Minister of Education
- In office April 28, 1960 – August 22, 1960
- Preceded by: Choi Jae-yu
- Succeeded by: Oh Cheon-seok [ko]

Personal details
- Born: April 28, 1896 Yongin, Gyeonggi Province, Joseon
- Died: August 14, 1989 (aged 93) Seoul, South Korea
- Spouse: Jo Nam-suk
- Children: 9
- Occupation: Historian

Korean name
- Hangul: 이병도
- Hanja: 李丙燾
- RR: I Byeongdo
- MR: I Pyŏngdo

Art name
- Hangul: 두계
- Hanja: 斗溪
- RR: Dugye
- MR: Tugye

= Yi Pyong Do =

Korean historian (1896–1989)

Yi Pyong Do (April 28, 1896 – August 14, 1989) was a Korean historian.

==Biography==
He started working in Korean History Compilation Committee in 1927.
In 1934, he founded the Chin-Tan Society, which would publish the first Korean-language academic journal on Korean history, the Chin-Tan Hakpo.
From 1945 to 1962 he was Professor of Seoul Nation University.
From 1955 to 1982 he was Committee of Korean Nation History Editor.
In April 1960, he became the Minister of Education, but later resigned in August of that year.

== Japanese collaboration controversy ==
After the South Korean liberation from the Japan, there was a drive on the part of Korean historians to present a new history of Korea and it was called Hanguksa sillon. Yi Pyong Do was part of this initiative, which was viewed as new in name only because it inherited the colonialist racial perspective inherited from the Japanese scholarship.

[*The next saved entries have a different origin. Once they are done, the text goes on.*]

(* ===== verification/FeeLaws.v ===== *)
(** * Cashback and fees of accounts: laws ([db_balance.cpp],
    [account_object.cpp])

    Depositing pay and cashback, and paying an account's fees out, add to what is
    accounted for exactly what was deposited: nothing of a fee is lost or made in
    its split between the network, the lifetime referrer, the referrer and the
    registrar. *)
From Stdlib Require Import ZArith Lia String.
From stdpp Require Import base gmap sets list strings.
From S2P Require Import Prelude External Asset Vesting Chain Balance Accounting Market MarketSupply Evaluator MarketEvaluator MarketLaws AssetObject Transfers AssetOps AssetEvaluator BitassetEvaluator AssetLaws.

Module FeeLaws.
Import Asset Vesting Chain Balance Accounting Market MarketSupply Evaluator MarketEvaluator MarketLaws AssetObject Transfers AssetOps AssetEvaluator BitassetEvaluator AssetLaws.

Ltac reads_ok := repeat (run_ok1 || match goal with
  | Hg : get _ _ _ = Ok _ |- _ => apply get_Ok in Hg as [? ->]
  | Hg : deref _ _ _ = Ok _ |- _ => apply deref_Ok in Hg as [? ->] end).

(** [n] core is added, and the statistics of the accounts are left alone. *)
Definition pays (n : Z) (s s' : database) : Prop :=
  step (fun a => if_asset a core_asset n) s s' /\ account_statistics s' = account_statistics s.
Lemma pays_0 s : pays 0 s s.
Proof. split; [|done]. eapply step_ext; [|apply step_refl]. intros a. unfold if_asset. by case_match. Qed.
Lemma pays_trans m n s1 s2 s3 : pays m s1 s2 -> pays n s2 s3 -> pays (m + n) s1 s3.
Proof.
  intros [S1 E1] [S2 E2]. split; [|congruence]. eapply step_ext; [|eapply step_trans; [exact S1|exact S2]].
  intros a. cbv beta. unfold if_asset. case_match; lia.
Qed.
Lemma pays_wf n s s' : pays n s s' -> chain_wf s -> chain_wf s'.
Proof. intros [S _]. apply (step_wf _ _ _ S). Qed.

Section Laws.
Context `{SafeLaws, U128Laws, RationalLaws, IndexLaws, NthLaws, TimeLaws}.

Lemma deposit_lazy_vesting_pays vb amt period owner vesting s o s' :
  deposit_lazy_vesting vb amt period owner vesting s = Ok (o, s') -> pays amt s s'.
Proof.
  unfold deposit_lazy_vesting. destruct (Z.eqb_spec amt 0) as [->|_]; [intros E; run_ok1; apply pays_0|].
  intros E. run_ok1. run_ok1. run_ok1.
  match goal with Hr : _ s = Ok (?x, ?t) |- _ => assert (t = s) as -> by (destruct vb; op_ok; done); clear Hr; destruct x as [vbid|] end.
  - op_ok. split; [|by subst]. eapply step_ext; [|exact St]. intros y.
    destruct vesting; unfold deposit, deposit_vested in Fn; repeat run_ok1; subst o';
      match goal with Ha : asset_add _ _ = Ok _ |- _ => apply asset_add_Ok in Ha as [Hid ->] end;
      cbn [asset_id amount vb_balance weight vesting_counted] in *; unfold w_vesting, asset_in, if_asset;
      cbn [asset_id amount vb_balance]; rewrite Hid; case_match; lia.
  - op_ok. split; [|by subst]. eapply step_ext; [|exact St]. intros y. cbn. unfold w_vesting, asset_in. cbn. done.
Qed.
Lemma deposit_cashback_pays account amt vesting s u s' :
  chain_wf s -> deposit_cashback account amt vesting s = Ok (u, s') -> pays amt s s'.
Proof.
  intros Hw. unfold deposit_cashback. destruct (Z.eqb_spec amt 0) as [->|_]; [intros E; run_ok1; apply pays_0|].
  destruct (blockchain_account account); intros E.
  - do 2 run_ok1. apply get_Ok in Hrun as [Ho ->]. apply dynamic_of_Ok in Hrun0 as (-> & -> & _).
    split; [|by op_ok1; subst].
    apply (dynamic_step core_asset _ _ _ _ _ Hw Ho) in E as (d & d' & Hd & Hf & S).
    eapply step_ext; [|apply S; by eapply sub_supply_dynamic_ok]. intros y. cbv beta. apply sub_supply_Ok in Hf as ->.
    cbn. unfold if_asset. case_match; lia.
  - reads_ok. match goal with Hd : deposit_lazy_vesting _ _ _ _ _ _ = Ok (?x, _) |- _ =>
      apply deposit_lazy_vesting_pays in Hd as P; destruct x as [vbid|] end; [|by run_ok1]. replace amt with (amt + 0) by lia. eapply pays_trans; [exact P|].
    op_ok. split; [|by subst]. eapply step_ext; [|exact St]. intros y. cbn. unfold if_asset. by case_match.
Qed.
Lemma deposit_witness_pay_pays wit amt s u s' :
  deposit_witness_pay wit amt s = Ok (u, s') -> pays amt s s'.
Proof.
  unfold deposit_witness_pay. destruct (Z.eqb_spec amt 0) as [->|_]; [intros E; run_ok1; apply pays_0|].
  intros E. reads_ok. match goal with Hd : deposit_lazy_vesting _ _ _ _ _ _ = Ok (?x, _) |- _ =>
    apply deposit_lazy_vesting_pays in Hd as P; destruct x as [vbid|] end; [|by run_ok1]. replace amt with (amt + 0) by lia. eapply pays_trans; [exact P|].
  op_ok. split; [|by subst]. eapply step_ext; [|exact St]. intros y. cbn. unfold if_asset. by case_match.
Qed.
Lemma add_accumulated_pays n s u s' :
  chain_wf s -> modify 0 (add_accumulated n) s = Ok (u, s') -> pays n s s'.
Proof.
  intros Hw E. pose proof (wf_core s Hw) as Hc. unfold dyn_of in Hc. apply fmap_Some in Hc as (o & Ho & Hd).
  split; [|by op_ok1; subst].
  assert (E' : modify (dynamic_asset_data_id o) (add_accumulated n) s = Ok (u, s')) by (by rewrite <- Hd).
  clear E. rename E' into E. apply (dynamic_step core_asset _ _ _ _ _ Hw Ho) in E as (d & d' & Hl & Hf & S).
  unfold add_accumulated in Hf. run_ok1. apply safe_add_spec in Hrun as [-> _]. injection Hf as <-.
  eapply step_ext; [|apply S; exact (wf_dynamic s Hw _ _ Hl)]. intros y. cbv beta. cbn. unfold if_asset. case_match; lia.
Qed.
Lemma set_referrer_pays b id f s u s' :
  when b (@modify account_object _ id f) s = Ok (u, s') -> pays 0 s s'.
Proof.
  intros [[_ E]|[_ ->]]%when_Ok; [|apply pays_0]. op_ok. split; [|by subst].
  eapply step_ext; [|exact St]. intros y. cbn. unfold if_asset. by case_match.
Qed.
(** The network's cut, the lifetime referrer's and those of the referrer and the
    registrar are the whole fee. *)
Lemma pay_out_fees_pays account total vesting s u s' :
  chain_wf s -> pay_out_fees account total vesting s = Ok (u, s') -> pays total s s'.
Proof.
  intros Hw. unfold pay_out_fees. intros E. reads_ok.
  apply set_referrer_pays in Hrun2 as P0. pose proof (pays_wf _ _ _ P0 Hw) as W0.
  apply add_accumulated_pays in Hrun9 as P1; [|done]. pose proof (pays_wf _ _ _ P1 W0) as W1.
  apply deposit_cashback_pays in Hrun13 as P2; [|done]. pose proof (pays_wf _ _ _ P2 W1) as W2.
  apply deposit_cashback_pays in Hrun15 as P3; [|done]. pose proof (pays_wf _ _ _ P3 W2) as W3.
  apply deposit_cashback_pays in E as P4; [|done].
  repeat match goal with Hs : safe_sub _ _ = Ok _ |- _ => apply safe_sub_spec in Hs as [-> _] end.
  replace total with (0 + (a4 + (a5 + (a10 + (total - a4 - a5 - a10))))) by lia.
  do 4 (eapply pays_trans; [eassumption|]). exact P4.
Qed.
(** Paying an account's fees out leaves no pending fee, and changes what is
    accounted for by nothing. *)
Lemma process_fees_step stats account s u s' :
  chain_wf s -> process_fees stats account s = Ok (u, s') -> step (fun _ => 0) s s'.
Proof.
  intros Hw. unfold process_fees. intros E. reads_ok.
  apply when_Ok in E as [[_ E]|[_ ->]]; [|apply step_refl]. reads_ok.
  apply pay_out_fees_pays in Hrun as [S1 E1]; [|done]. pose proof (step_wf _ _ _ S1 Hw) as W1.
  apply pay_out_fees_pays in Hrun1 as [S2 E2]; [|done]. op_ok1. repeat run_ok1.
  repeat match goal with Hs : safe_add _ _ = Ok _ |- _ => apply safe_add_spec in Hs as [-> _] end.
  eapply step_ext; [|eapply step_trans; [exact S1|eapply step_trans; [exact S2|exact St]]].
  intros y. assert (L1 : account_statistics s !! stats = Some o) by (rewrite <- E1, <- E2; exact Lk).
  assert (L2 : account_statistics s0 !! stats = Some o) by (rewrite <- E2; exact Lk).
  cbn in H11, H12. assert (a = o /\ a1 = o) as [-> ->] by (split; congruence).
  subst o'. cbn [weight statistics_counted]. unfold w_statistics, if_asset. cbn [pending_fees pending_vested_fees]. case_match; lia.
Qed.
End Laws.
End FeeLaws.
(* ===== verification/Proposal.v ===== *)
(** * Proposals ([proposal_evaluator.cpp], [proposal_object.cpp],
    [db_block.cpp], [db_update.cpp])

    A proposal holds operations until the authorities they require have
    approved them; then, or when it expires, they are executed in a session of
    their own.  Executing operations is a parameter here, since executing an
    update can execute a proposal in turn; [Operations] ties the knot. *)
From Stdlib Require Import ZArith Lia String.
From stdpp Require Import base gmap sets list strings.
From S2P Require Import Prelude External Asset Vesting Authority Float Chain Balance Accounting Market Evaluator MarketEvaluator AssetObject Transfers AssetOps AssetEvaluator BitassetEvaluator ExchangeRate Credit CreditEvaluator OperationRules.

Module Proposal.
Import Asset Vesting Authority Float Chain Balance Accounting Market Evaluator MarketEvaluator AssetObject Transfers AssetOps AssetEvaluator BitassetEvaluator ExchangeRate Credit CreditEvaluator OperationRules.

#[export] Instance proposal_unique : UniqueKey proposal_object := fun _ _ => false.

(** The keys behind the signatures, and what an account's authorities are. *)
Definition authority_of (which : account_object -> authority) (s : database) (id : Z) : result (option authority) :=
  a ← of_option (accounts s !! id) "Unable to find Object"; Ok (Some (which a)).

(** [hf_429_visitor]. *)
Fixpoint hf_429_visitor (op : operation) : result unit :=
  match op with
  | op_bid_collateral _ => Throw "Not allowed until hardfork"
  | op_asset_create o => fc_assert (asset_id (ac_fee o) =? core_asset) "Can only pay fee in BTS since block #21040000"
  | op_proposal_create o => validate_each hf_429_visitor (proposed_ops o)
  | _ => Ok tt
  end.

Section Proposal.
Context `{SafeOps, U128Ops, RationalOps, IndexOps, NthOps, TimeOps, AddressOps, PackOps, CreditOps}.

(** ** [proposal_object] *)
Definition is_authorized_to_execute (p : proposal_object) (s : database) : bool :=
  is_ok (verify_required (authority_of active_authority s) (authority_of owner_authority s)
    (required_active (proposed_transaction p)) (required_owner (proposed_transaction p))
    (required_other (proposed_transaction p)) (available_key_approvals p)
    (Z.to_nat (max_authority_depth (parameters (gpo s)))) true
    (available_active_approvals p) (available_owner_approvals p)).

(** ** [proposal_create_evaluator] *)
Definition proposal_create_evaluate (g : generic_evaluator) (op : proposal_create_operation) : M database unit :=
  s ← get_state;
  let now := head_block_time s in
  let params := parameters (gpo s) in
  _ ← require (now <? pr_expiration_time op) "Proposal has already expired on creation.";
  _ ← require (pr_expiration_time op <=? time_add now (maximum_proposal_lifetime params))
        "Proposal expiration time is too far in the future.";
  _ ← require (match review_period_seconds op with Some r => r <? pr_expiration_time op - now | None => true end)
        "Proposal review period must be less than its overall lifetime.";
  let auths := required_active (proposed_ops op) ∪ required_owner (proposed_ops op) in
  _ ← require (length (required_other (proposed_ops op)) =? 0)%nat "other.size() == 0";
  _ ← when (bool_decide (GRAPHENE_COMMITTEE_ACCOUNT ∈ auths))
        (r ← lift (of_option (review_period_seconds op) "Review period not given");
         require (committee_proposal_review_period params <=? r) "Review period insufficient");
  _ ← require (0 <? Z.of_nat (length (proposed_ops op))) "A transaction must have at least one operation";
  _ ← lift (validate_operations (proposed_ops op));
  when (now <=? HARDFORK_CORE_429_TIME) (lift (hf_429_visitor (op_proposal_create op))).
Definition new_proposal (op : proposal_create_operation) : proposal_object :=
  let owner := required_owner (proposed_ops op) in
  mk_proposal (pr_expiration_time op)
    (match review_period_seconds op with Some r => Some (wrap 32 (pr_expiration_time op - r)) | None => None end)
    (proposed_ops op) (required_active (proposed_ops op) ∖ owner) ∅ owner ∅ ∅.
Definition proposal_create_apply (g : generic_evaluator) (_ : unit) (_ : Z) (op : proposal_create_operation) : M database Z :=
  create (new_proposal op).
#[export] Instance proposal_create_evaluator : Evaluator proposal_create_operation unit Z := {
  fee_payer := pr_fee_paying_account;
  op_fee := pr_fee;
  validate op := operation_validate (op_proposal_create op);
  do_evaluate := proposal_create_evaluate;
  pay_fee := default_pay_fee;
  do_apply := proposal_create_apply;
}.

(** ** [proposal_update_evaluator] *)
Definition all_in (ids available : gset Z) : bool := bool_decide (ids ⊆ available).
Definition proposal_update_evaluate (g : generic_evaluator) (op : proposal_update_operation) : M database unit :=
  p ← get proposal_object (pp_proposal op);
  now ← gets head_block_time;
  _ ← when (match review_period_time p with Some r => r <=? now | None => false end)
        (require (bool_decide (active_approvals_to_add op = ∅) && bool_decide (owner_approvals_to_add op = ∅))
           "This proposal is in its review period. No new approvals may be added.");
  _ ← require (all_in (active_approvals_to_remove op) (available_active_approvals p)) "active_approvals_to_remove";
  require (all_in (owner_approvals_to_remove op) (available_owner_approvals p)) "owner_approvals_to_remove".
Definition update_approvals (op : proposal_update_operation) (p : proposal_object) : proposal_object :=
  mk_proposal (expiration_time p) (review_period_time p) (proposed_transaction p) (required_active_approvals p)
    ((available_active_approvals p ∪ active_approvals_to_add op) ∖ active_approvals_to_remove op)
    (required_owner_approvals p)
    ((available_owner_approvals p ∪ owner_approvals_to_add op) ∖ owner_approvals_to_remove op)
    ((available_key_approvals p ∪ key_approvals_to_add op) ∖ key_approvals_to_remove op).
(** [execute] is [push_proposal]; a failure leaves the approvals. *)
Definition proposal_update_apply (execute : Z -> M database unit) (g : generic_evaluator) (_ : unit) (_ : Z)
    (op : proposal_update_operation) : M database unit :=
  let id := pp_proposal op in
  _ ← modify id (fun p => Ok (update_approvals op p));
  p ← deref proposal_object id;
  s ← get_state;
  match review_period_time p with
  | Some _ => mret tt
  | None => when (is_authorized_to_execute p s) (try_catch (execute id) (mret tt))
  end.
Definition proposal_update_evaluator (execute : Z -> M database unit) : Evaluator proposal_update_operation unit unit := {|
  fee_payer := pp_fee_paying_account;
  op_fee := pp_fee;
  validate := proposal_update_validate;
  do_evaluate := proposal_update_evaluate;
  pay_fee := default_pay_fee;
  do_apply := proposal_update_apply execute;
|}.

(** ** [proposal_delete_evaluator] *)
Definition proposal_delete_evaluate (g : generic_evaluator) (op : proposal_delete_operation) : M database unit :=
  p ← get proposal_object (px_proposal op);
  require (bool_decide (px_fee_paying_account op ∈
             (if using_owner_authority op then required_owner_approvals p else required_active_approvals p)))
    "Provided authority is not authoritative for this proposal.".
Definition proposal_delete_apply (g : generic_evaluator) (_ : unit) (_ : Z) (op : proposal_delete_operation) : M database unit :=
  remove proposal_object (px_proposal op).
#[export] Instance proposal_delete_evaluator : Evaluator proposal_delete_operation unit unit := {
  fee_payer := px_fee_paying_account;
  op_fee := px_fee;
  validate op := fee_ok (px_fee op);
  do_evaluate := proposal_delete_evaluate;
  pay_fee := default_pay_fee;
  do_apply := proposal_delete_apply;
}.

(** ** [push_proposal] *)
(** The operations are read from the proposal while they are executed, so it has
    to be there after each of them. *)
Definition execute_operations {A} (apply : operation -> M database A) (id : Z) (l : list operation) : M database unit :=
  for_each l (fun op => _ ← apply op; _ ← deref proposal_object id; mret tt).
Definition execute_proposal {A} (apply : operation -> M database A) (id : Z) : M database unit :=
  p ← deref proposal_object id;
  _ ← execute_operations apply id (proposed_transaction p);
  remove proposal_object id.
End Proposal.
End Proposal.
(** What executing operations does, proposals included. *)
Record runs (f : Z -> Z) (s s' : database) : Prop := {
  run_wf : chain_wf s -> chain_wf s';
  run_surplus : forall a, surplus a s' = surplus a s + f a;
  run_transactions : transactions s' = transactions s;
  run_head : head_of s' = head_of s;
  run_proposals : proposals_ok s -> proposals_ok s';
  run_no_older : no_older s s';
}.
Lemma conserves_runs f s s' : conserves f s s' -> runs f s s'.
Proof.
  intros [W S (T & Hd & P)]. split; try done; unfold proposals_ok, no_older; rewrite P; [done|]. intros id p' Hp. left. by exists p'.
Qed.
Lemma run_time f s s' : runs f s s' -> head_block_time s' = head_block_time s.
Proof. intros [_ _ _ [= _ _ ?] _ _]. done. Qed.
#[export] Instance runs_tracks : Tracks runs.
Proof.
  split; [intros; by apply conserves_runs, step_conserves| |].
  - intros f g s1 s2 s3 R1 R2. pose proof (run_time _ _ _ R1) as Ht. destruct R1 as [W1 S1 T1 K1 P1 N1], R2 as [W2 S2 T2 K2 P2 N2].
    split; [auto| |congruence|congruence|auto|]. { intros x. rewrite S2, S1. lia. }
    intros id p' Hp. destruct (N2 id p' Hp) as [(p & Hp2 & E)|Hl]; [|right; by rewrite <- Ht].
    destruct (N1 id p Hp2) as [(p0 & Hp0 & E0)|Hl]; [left; exists p0; split; [done|congruence]|right; by rewrite E].
  - intros f g s s' E [W S T Hd P N]. split; try done. intros x. by rewrite S, E.
Qed.
Definition keeps_books : database -> database -> Prop := runs (fun _ => 0).
#[export] Instance keeps_books_preorder : PreOrder keeps_books.
Proof.
  split; [intros s; apply conserves_runs, step_conserves, step_refl|]. intros s1 s2 s3 R1 R2.
  eapply (track_ext (R := runs)); [|eapply (track_trans (R := runs)); [exact R1|exact R2]]. done.
Qed.
Lemma keeps_books_ok s s' : keeps_books s s' -> books_ok s -> books_ok s'.
Proof. intros [W _ _ _ P _] []. split; auto. Qed.

(** Writing proposals. *)
Lemma surplus_proposals x m s : surplus x (set_proposals m s) = surplus x s.
Proof. done. Qed.
Lemma set_proposals_runs m s :
  (proposals_ok s -> map_Forall (fun _ => proposal_ok) m) -> no_older s (set_proposals m s) -> keeps_books s (set_proposals m s).
Proof. intros Hm Hn. split; try done; [by intros []|]. intros x. rewrite surplus_proposals. lia. Qed.
Lemma remove_proposal_runs id s u s' : remove proposal_object id s = Ok (u, s') -> keeps_books s s'.
Proof.
  intros (p & Hp & ->)%remove_Ok. apply (set_proposals_runs (delete id (proposals s))).
  - intros Hm j q [_ Hq]%lookup_delete_Some. exact (Hm _ _ Hq).
  - intros j q Hq. cbn in Hq. apply lookup_delete_Some in Hq as [_ Hq]. left. by exists q.
Qed.
Lemma modify_proposal_runs id f s u s' :
  (forall p p', f p = Ok p' -> proposed_transaction p' = proposed_transaction p /\ expiration_time p' = expiration_time p) ->
  @modify proposal_object _ id f s = Ok (u, s') -> keeps_books s s'.
Proof.
  intros Hf (p & p' & Hp & Fp & ->)%modify_Ok. destruct (Hf _ _ Fp) as [Ht He].
  apply (set_proposals_runs (<[id := p']> (proposals s))).
  - intros Hm. apply map_Forall_insert_2; [|done]. unfold proposal_ok. rewrite Ht. exact (Hm _ _ Hp).
  - intros j q. cbn. destruct (decide (id = j)) as [<-|Hne].
    + rewrite lookup_insert_eq. intros [= <-]. left. by exists p.
    + rewrite lookup_insert_ne by done. intros Hq. left. by exists q.
Qed.
Lemma create_proposal_runs p s id s' :
  proposal_ok p -> head_block_time s < expiration_time p -> create p s = Ok (id, s') -> keeps_books s s'.
Proof.
  intros Hok Ht [Hl ->]%create_Ok. etrans; [apply (set_proposals_runs (<[id := p]> (proposals s)))|].
  - intros Hm. by apply map_Forall_insert_2.
  - intros j q. cbn. destruct (decide (id = j)) as [<-|Hne].
    + rewrite lookup_insert_eq. intros [= <-]. by right.
    + rewrite lookup_insert_ne by done. intros Hq. left. by exists q.
  - split; try done; [intros; by apply wf_next|intros x; rewrite surplus_next; symmetry; apply Z.add_0_r|]. intros j q Hq. left. by exists q.
Qed.
(** Runs that keep the books, and whose exceptions, when a handler sees them,
    leave the books as they were. *)
Definition careful_at {A} (m : M database A) (s : database) : Prop :=
  match m s with
  | Ok (_, s') => conserves (fun _ => 0) s s'
  | Throw (e, s') => fatal e = true \/ conserves (fun _ => 0) s s'
  end.
Lemma careful_bind {A B} (m : M database A) (f : A -> M database B) s :
  chain_wf s -> careful_at m s -> (forall x t, m s = Ok (x, t) -> chain_wf t -> careful_at (f x) t) -> careful_at (m ≫= f) s.
Proof.
  unfold careful_at, mbind, M_bind. intros Hw Hm Hf. destruct (m s) as [[x t]|[e t]] eqn:Em; [|done].
  specialize (Hf x t eq_refl (cons_wf _ _ _ Hm Hw)).
  destruct (f x t) as [[y u]|[e u]]; [by eapply conserves_0_trans|]. destruct Hf as [?|?]; [by left|right; by eapply conserves_0_trans].
Qed.
Lemma careful_untouched {A} (m : M database A) s : untouched m -> careful_at m s.
Proof. intros Hm. unfold careful_at. specialize (Hm s). destruct (m s) as [[x t]|[e t]]; subst; [|right]; apply conserves_refl. Qed.
Lemma catching_conserves (m : M database unit) s u s' :
  careful_at m s -> catching m (mret tt) s = Ok (u, s') -> conserves (fun _ => 0) s s'.
Proof.
  unfold careful_at, catching. destruct (m s) as [[x t]|[e t]]; [by intros ? [= _ <-]|].
  intros [He|Hc]; [by rewrite He|]. destruct (fatal e); [done|]. by intros [= _ <-].
Qed.
(** *** The watch: an operation that fails while it is applied ends the run *)
Definition half_applied : string := "undefined: an exception whose changes are kept".
#[local] Instance watched : Applying := fun A m s =>
  match m s with Ok r => Ok r | Throw (e, t) => Throw (if fatal e then e else half_applied, t) end.
Create HintDb neutral.

Section Laws.
Context `{SafeLaws, U128Laws, RationalLaws, IndexLaws, NthLaws, TimeLaws, AddressOps, PackOps, CreditOpsLaws, SignatureOps, BlockOps}.

Lemma neutral_account id f : neutral (modify (A := account_object) id f).
Proof. by apply neutral_modify. Qed.
Lemma neutral_witness id f : neutral (modify (A := witness_object) id f).
Proof. by apply neutral_modify. Qed.
Lemma neutral_member id f : neutral (modify (A := committee_member_object) id f).
Proof. by apply neutral_modify. Qed.
Lemma neutral_worker id f : neutral (modify (A := worker_object) id f).
Proof. by apply neutral_modify. Qed.
Lemma neutral_gpo f : neutral (update_gpo f).
Proof. apply neutral_step. intros s u s' _. apply update_gpo_step. Qed.
Lemma neutral_process_fees stats account : neutral (process_fees stats account).
Proof. apply neutral_step. intros s u s'. apply process_fees_step. Qed.
Lemma neutral_push op : neutral (push_applied_operation op).
Proof. apply neutral_step. intros s u s' _ E. by apply push_step in E as [_ ?]. Qed.
#[local] Hint Resolve neutral_account neutral_witness neutral_member neutral_worker neutral_gpo neutral_process_fees neutral_push
  neutral_for_each neutral_when : neutral.
Ltac solve_neutral :=
  repeat (intros; first
    [ done | solve [auto with neutral nocore] | solve [apply neutral_pure; auto with pure nocore]
    | apply neutral_bind; [solve [solve_neutral]|] | apply neutral_when | apply neutral_for_each
    | match goal with |- neutral (match ?x with _ => _ end) => destruct x end
    | apply neutral_pure; solve [solve_pure] ]).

Korean historians such as Cho Yun-jae, Son Chin-tae, and Yi In-yong, among other Chindan hakhoe historians followed another direction in their scholarship, which they also labeled "new" - the new nationalist historiography or sin-minjokjuui yoksahak. This group, specifically, excluded Yi Pyong Do due to his association with the colonial government, particularly the Chōsenshi Henshūkai, which was generally viewed as an instrument used to distort Korean history by suppressing or delegitimizing important texts such as the Samguk yusa. Some sources, however, point out that the charge could be political because the purge of collaborators became part of the post-liberation Korean politics.

Yi Pyong Do, himself, addressed the controversy by stressing that he worked for the Chōsenshi Henshūkai to prevent a Japanese distortion of Korean history, a position that echoed the same argument adopted by other historians identified with the Japanese colonial government.